▶ **Prompt**
Of all the lines in the records below, copy only those that contain the string "mcpu".

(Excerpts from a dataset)
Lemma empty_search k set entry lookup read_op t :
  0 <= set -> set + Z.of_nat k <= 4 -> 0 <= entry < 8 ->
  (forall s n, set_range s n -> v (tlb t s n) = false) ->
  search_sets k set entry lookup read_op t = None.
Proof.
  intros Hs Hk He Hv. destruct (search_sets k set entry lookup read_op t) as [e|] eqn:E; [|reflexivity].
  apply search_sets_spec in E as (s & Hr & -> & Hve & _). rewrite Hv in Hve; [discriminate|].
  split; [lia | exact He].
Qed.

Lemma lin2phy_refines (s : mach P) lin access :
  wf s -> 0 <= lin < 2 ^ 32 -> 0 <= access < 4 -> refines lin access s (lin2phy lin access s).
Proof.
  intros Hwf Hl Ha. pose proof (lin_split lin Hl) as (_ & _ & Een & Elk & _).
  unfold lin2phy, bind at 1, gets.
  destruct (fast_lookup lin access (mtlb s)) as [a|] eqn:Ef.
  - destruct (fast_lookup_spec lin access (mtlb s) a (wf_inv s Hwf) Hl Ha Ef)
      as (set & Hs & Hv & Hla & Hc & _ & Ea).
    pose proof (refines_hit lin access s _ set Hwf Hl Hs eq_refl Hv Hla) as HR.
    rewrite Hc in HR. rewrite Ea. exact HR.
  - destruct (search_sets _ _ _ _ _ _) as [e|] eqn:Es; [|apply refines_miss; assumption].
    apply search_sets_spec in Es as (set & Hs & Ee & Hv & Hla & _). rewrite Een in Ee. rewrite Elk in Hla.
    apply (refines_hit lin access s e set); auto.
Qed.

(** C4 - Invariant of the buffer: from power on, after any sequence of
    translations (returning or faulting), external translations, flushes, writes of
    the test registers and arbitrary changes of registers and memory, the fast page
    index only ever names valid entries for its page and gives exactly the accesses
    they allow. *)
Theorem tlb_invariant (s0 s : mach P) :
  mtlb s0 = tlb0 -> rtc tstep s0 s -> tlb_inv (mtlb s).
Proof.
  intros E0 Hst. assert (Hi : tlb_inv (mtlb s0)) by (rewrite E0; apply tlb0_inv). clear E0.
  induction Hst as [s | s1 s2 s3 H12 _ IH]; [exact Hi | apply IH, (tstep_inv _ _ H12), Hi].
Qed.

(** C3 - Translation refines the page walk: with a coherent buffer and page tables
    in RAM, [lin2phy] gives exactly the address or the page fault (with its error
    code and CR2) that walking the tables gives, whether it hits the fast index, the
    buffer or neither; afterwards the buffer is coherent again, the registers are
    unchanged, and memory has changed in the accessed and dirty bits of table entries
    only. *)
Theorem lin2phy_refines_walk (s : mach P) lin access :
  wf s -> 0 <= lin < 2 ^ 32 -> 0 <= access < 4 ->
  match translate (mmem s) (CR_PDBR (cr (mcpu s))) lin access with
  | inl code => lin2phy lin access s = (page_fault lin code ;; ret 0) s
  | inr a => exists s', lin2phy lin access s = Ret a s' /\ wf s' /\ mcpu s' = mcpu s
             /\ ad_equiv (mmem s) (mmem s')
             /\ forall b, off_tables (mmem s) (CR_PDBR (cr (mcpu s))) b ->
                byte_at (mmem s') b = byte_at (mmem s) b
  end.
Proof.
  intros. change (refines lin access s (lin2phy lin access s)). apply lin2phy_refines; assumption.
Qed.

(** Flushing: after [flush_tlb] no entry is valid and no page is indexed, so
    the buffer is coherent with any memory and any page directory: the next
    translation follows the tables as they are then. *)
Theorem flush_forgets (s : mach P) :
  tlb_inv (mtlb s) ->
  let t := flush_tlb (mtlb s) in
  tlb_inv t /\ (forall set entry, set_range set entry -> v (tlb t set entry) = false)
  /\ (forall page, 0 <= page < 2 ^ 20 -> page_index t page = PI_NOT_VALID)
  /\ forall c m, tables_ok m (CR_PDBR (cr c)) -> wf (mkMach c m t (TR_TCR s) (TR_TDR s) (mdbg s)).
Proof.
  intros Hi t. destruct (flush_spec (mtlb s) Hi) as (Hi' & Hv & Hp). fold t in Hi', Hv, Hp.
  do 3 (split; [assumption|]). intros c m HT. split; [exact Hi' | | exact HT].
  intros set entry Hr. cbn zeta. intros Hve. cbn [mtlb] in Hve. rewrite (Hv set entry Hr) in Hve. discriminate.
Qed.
* * *
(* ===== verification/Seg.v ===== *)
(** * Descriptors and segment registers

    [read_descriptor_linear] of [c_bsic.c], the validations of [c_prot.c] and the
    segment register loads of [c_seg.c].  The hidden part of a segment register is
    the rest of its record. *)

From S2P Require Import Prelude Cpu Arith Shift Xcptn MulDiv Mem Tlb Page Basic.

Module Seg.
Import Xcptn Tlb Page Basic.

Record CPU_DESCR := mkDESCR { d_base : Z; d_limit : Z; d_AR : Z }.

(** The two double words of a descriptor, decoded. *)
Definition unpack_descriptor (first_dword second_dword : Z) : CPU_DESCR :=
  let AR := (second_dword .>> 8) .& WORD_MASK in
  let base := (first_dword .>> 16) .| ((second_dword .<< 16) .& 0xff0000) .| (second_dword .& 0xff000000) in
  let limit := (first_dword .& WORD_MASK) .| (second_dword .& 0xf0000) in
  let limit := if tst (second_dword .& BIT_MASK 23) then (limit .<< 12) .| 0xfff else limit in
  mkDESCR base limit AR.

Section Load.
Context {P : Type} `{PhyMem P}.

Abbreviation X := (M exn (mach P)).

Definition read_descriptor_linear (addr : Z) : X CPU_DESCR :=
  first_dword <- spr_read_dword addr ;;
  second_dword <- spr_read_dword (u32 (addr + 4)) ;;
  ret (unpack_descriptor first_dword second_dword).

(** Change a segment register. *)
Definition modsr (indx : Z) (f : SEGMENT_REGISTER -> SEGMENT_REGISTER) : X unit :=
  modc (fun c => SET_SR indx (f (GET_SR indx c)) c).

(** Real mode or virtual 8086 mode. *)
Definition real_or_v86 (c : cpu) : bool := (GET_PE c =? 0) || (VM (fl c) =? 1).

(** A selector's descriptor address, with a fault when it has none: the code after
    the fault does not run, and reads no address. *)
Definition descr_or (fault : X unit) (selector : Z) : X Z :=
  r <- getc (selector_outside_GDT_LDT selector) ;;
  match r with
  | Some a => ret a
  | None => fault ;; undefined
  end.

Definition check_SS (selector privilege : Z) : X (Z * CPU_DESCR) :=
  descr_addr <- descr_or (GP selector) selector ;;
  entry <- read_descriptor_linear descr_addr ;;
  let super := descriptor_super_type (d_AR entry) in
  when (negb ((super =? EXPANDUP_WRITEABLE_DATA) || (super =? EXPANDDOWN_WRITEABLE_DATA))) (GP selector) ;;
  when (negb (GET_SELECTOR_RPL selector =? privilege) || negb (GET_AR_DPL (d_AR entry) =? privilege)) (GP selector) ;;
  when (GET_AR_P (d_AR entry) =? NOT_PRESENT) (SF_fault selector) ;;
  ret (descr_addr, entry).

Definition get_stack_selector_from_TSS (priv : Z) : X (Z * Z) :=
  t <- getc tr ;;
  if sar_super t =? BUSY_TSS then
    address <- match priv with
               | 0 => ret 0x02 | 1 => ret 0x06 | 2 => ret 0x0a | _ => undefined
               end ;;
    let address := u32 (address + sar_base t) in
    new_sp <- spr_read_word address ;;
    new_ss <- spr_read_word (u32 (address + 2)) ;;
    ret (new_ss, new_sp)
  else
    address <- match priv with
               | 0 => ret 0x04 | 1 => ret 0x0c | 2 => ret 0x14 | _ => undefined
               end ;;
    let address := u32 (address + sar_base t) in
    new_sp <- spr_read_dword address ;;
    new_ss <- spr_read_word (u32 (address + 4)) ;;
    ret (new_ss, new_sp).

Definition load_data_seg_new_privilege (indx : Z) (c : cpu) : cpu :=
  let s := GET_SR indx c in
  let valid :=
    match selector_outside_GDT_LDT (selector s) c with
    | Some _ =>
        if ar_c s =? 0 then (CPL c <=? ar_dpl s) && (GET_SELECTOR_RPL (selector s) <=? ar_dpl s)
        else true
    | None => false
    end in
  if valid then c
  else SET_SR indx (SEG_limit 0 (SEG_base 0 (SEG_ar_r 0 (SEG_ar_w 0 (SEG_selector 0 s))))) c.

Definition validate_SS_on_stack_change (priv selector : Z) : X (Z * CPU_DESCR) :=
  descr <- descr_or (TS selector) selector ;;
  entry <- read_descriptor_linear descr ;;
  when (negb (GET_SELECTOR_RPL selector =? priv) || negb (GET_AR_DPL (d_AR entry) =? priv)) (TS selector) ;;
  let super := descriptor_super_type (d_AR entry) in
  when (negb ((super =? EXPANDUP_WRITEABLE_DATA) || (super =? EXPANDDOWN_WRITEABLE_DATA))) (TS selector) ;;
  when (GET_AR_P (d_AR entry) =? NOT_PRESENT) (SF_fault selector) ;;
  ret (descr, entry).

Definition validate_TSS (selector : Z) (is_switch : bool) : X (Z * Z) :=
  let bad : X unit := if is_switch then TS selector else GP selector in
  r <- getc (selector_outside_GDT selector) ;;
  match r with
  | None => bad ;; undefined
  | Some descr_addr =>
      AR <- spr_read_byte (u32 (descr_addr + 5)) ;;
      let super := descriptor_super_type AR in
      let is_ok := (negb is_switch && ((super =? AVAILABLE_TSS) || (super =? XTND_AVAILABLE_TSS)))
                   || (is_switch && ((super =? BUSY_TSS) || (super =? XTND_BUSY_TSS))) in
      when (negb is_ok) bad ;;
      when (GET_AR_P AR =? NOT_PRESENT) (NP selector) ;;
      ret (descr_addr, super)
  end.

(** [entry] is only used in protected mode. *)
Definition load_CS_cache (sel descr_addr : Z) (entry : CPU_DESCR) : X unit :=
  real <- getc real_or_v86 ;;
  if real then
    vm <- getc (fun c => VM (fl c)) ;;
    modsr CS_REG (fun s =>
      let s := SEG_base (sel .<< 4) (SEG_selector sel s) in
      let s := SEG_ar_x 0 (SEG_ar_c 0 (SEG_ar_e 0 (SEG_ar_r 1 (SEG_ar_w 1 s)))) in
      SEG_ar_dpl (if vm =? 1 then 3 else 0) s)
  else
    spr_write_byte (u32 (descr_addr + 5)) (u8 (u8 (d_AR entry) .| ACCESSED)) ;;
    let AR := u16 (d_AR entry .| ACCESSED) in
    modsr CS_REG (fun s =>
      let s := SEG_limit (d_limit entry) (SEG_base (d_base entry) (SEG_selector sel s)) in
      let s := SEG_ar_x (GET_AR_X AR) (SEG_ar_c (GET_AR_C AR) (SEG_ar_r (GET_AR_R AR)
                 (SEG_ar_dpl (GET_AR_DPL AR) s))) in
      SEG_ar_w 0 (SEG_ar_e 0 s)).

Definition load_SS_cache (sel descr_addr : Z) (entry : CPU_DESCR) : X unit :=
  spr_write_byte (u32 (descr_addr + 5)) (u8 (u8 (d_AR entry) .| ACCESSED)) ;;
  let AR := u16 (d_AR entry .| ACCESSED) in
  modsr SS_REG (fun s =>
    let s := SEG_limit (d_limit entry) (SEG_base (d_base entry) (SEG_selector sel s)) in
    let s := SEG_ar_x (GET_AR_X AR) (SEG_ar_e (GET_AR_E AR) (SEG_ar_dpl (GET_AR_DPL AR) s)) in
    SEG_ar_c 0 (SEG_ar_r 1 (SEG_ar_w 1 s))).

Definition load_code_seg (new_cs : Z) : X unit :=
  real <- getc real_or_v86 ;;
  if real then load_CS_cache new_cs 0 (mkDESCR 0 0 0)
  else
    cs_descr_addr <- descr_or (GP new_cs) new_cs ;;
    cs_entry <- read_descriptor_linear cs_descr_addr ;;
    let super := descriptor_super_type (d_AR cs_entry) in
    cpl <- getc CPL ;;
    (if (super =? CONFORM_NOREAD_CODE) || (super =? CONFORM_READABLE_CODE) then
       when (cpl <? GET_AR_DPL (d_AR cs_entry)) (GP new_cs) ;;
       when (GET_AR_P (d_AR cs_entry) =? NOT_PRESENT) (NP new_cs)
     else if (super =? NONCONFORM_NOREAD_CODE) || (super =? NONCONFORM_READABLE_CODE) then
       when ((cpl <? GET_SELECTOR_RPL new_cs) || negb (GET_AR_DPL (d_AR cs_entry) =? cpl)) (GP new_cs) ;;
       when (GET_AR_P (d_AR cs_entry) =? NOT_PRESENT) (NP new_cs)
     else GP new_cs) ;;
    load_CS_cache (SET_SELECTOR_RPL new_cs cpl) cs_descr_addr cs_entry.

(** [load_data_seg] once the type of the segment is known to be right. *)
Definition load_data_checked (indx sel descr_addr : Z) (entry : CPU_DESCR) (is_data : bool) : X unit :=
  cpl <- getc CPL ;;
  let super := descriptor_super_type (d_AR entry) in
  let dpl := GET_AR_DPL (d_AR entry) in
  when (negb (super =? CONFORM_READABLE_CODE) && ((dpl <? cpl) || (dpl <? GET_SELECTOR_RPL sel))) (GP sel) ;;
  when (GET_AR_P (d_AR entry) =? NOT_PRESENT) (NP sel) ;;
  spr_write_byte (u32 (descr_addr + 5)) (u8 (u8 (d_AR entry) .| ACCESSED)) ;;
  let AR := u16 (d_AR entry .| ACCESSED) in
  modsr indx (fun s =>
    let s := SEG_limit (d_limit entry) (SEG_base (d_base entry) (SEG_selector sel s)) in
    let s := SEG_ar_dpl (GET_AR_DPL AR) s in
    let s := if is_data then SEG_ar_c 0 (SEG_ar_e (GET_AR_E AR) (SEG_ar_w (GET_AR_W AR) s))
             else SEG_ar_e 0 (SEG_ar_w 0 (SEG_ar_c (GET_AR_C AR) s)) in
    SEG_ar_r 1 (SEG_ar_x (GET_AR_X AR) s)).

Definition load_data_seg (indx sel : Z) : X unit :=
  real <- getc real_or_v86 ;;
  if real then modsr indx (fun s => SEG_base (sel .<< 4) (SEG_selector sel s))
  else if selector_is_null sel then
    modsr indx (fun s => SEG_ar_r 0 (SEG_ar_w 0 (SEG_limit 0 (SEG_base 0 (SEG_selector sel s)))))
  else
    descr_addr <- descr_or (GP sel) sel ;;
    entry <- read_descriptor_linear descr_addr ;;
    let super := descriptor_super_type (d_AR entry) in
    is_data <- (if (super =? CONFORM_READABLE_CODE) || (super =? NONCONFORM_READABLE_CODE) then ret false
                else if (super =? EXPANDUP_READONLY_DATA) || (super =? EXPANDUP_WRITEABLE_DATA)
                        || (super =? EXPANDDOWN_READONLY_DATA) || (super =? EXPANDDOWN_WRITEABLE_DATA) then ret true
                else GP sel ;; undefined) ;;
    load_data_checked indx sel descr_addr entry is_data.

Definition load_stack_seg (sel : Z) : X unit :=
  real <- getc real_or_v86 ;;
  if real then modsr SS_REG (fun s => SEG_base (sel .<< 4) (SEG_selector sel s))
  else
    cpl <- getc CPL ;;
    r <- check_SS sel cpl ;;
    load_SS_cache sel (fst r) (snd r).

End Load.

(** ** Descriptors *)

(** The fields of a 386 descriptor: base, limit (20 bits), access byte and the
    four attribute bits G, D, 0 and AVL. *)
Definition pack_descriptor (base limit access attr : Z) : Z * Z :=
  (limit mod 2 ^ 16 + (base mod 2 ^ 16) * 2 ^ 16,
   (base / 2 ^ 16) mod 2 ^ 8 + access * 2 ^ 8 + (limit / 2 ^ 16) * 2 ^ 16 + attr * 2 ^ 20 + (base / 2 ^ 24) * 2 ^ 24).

▶ **Problem solution**
  match translate (mmem s) (CR_PDBR (cr (mcpu s))) lin access with
  | inr a => exists s', lin2phy lin access s = Ret a s' /\ wf s' /\ mcpu s' = mcpu s
             /\ forall b, off_tables (mmem s) (CR_PDBR (cr (mcpu s))) b ->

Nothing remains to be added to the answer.